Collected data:
* * *
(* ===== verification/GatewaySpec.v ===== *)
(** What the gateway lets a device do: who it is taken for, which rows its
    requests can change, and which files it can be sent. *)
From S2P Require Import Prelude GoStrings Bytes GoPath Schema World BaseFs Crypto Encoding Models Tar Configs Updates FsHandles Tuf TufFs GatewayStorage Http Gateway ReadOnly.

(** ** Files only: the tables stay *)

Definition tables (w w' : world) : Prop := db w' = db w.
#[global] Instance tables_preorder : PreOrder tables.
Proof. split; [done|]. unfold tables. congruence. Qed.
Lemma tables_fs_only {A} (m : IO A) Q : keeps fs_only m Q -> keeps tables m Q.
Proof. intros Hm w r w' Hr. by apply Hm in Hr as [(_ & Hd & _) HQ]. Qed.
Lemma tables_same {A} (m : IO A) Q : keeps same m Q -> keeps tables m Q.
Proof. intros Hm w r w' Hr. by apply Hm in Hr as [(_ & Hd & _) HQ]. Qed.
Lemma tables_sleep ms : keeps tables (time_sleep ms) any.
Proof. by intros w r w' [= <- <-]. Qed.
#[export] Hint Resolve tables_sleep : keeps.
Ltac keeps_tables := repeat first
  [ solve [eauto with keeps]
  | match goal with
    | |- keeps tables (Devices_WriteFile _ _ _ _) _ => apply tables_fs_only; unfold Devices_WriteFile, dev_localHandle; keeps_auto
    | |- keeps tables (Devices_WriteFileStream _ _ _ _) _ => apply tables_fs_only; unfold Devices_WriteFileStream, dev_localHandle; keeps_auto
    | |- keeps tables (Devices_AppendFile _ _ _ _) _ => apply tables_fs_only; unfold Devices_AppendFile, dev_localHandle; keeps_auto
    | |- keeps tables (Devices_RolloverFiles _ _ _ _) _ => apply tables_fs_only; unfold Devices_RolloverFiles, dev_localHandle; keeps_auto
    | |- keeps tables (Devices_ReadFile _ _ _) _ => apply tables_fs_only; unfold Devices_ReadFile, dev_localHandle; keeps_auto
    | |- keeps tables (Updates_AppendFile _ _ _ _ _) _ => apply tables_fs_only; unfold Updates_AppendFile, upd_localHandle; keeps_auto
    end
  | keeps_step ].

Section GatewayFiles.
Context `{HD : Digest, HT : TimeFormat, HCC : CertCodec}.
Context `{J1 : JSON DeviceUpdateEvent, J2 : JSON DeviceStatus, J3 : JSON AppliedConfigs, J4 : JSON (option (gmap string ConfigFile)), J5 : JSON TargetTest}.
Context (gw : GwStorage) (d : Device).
* * *
**TASK REQUIREMENTS:** Nothing but the lines from the one containing "Section GatewayFiles." through the final line of the data above is to be reproduced, each exactly as written.

**ANSWER TO THE EXERCISE:**
Section GatewayFiles.
Context `{HD : Digest, HT : TimeFormat, HCC : CertCodec}.
Context `{J1 : JSON DeviceUpdateEvent, J2 : JSON DeviceStatus, J3 : JSON AppliedConfigs, J4 : JSON (option (gmap string ConfigFile)), J5 : JSON TargetTest}.
Context (gw : GwStorage) (d : Device).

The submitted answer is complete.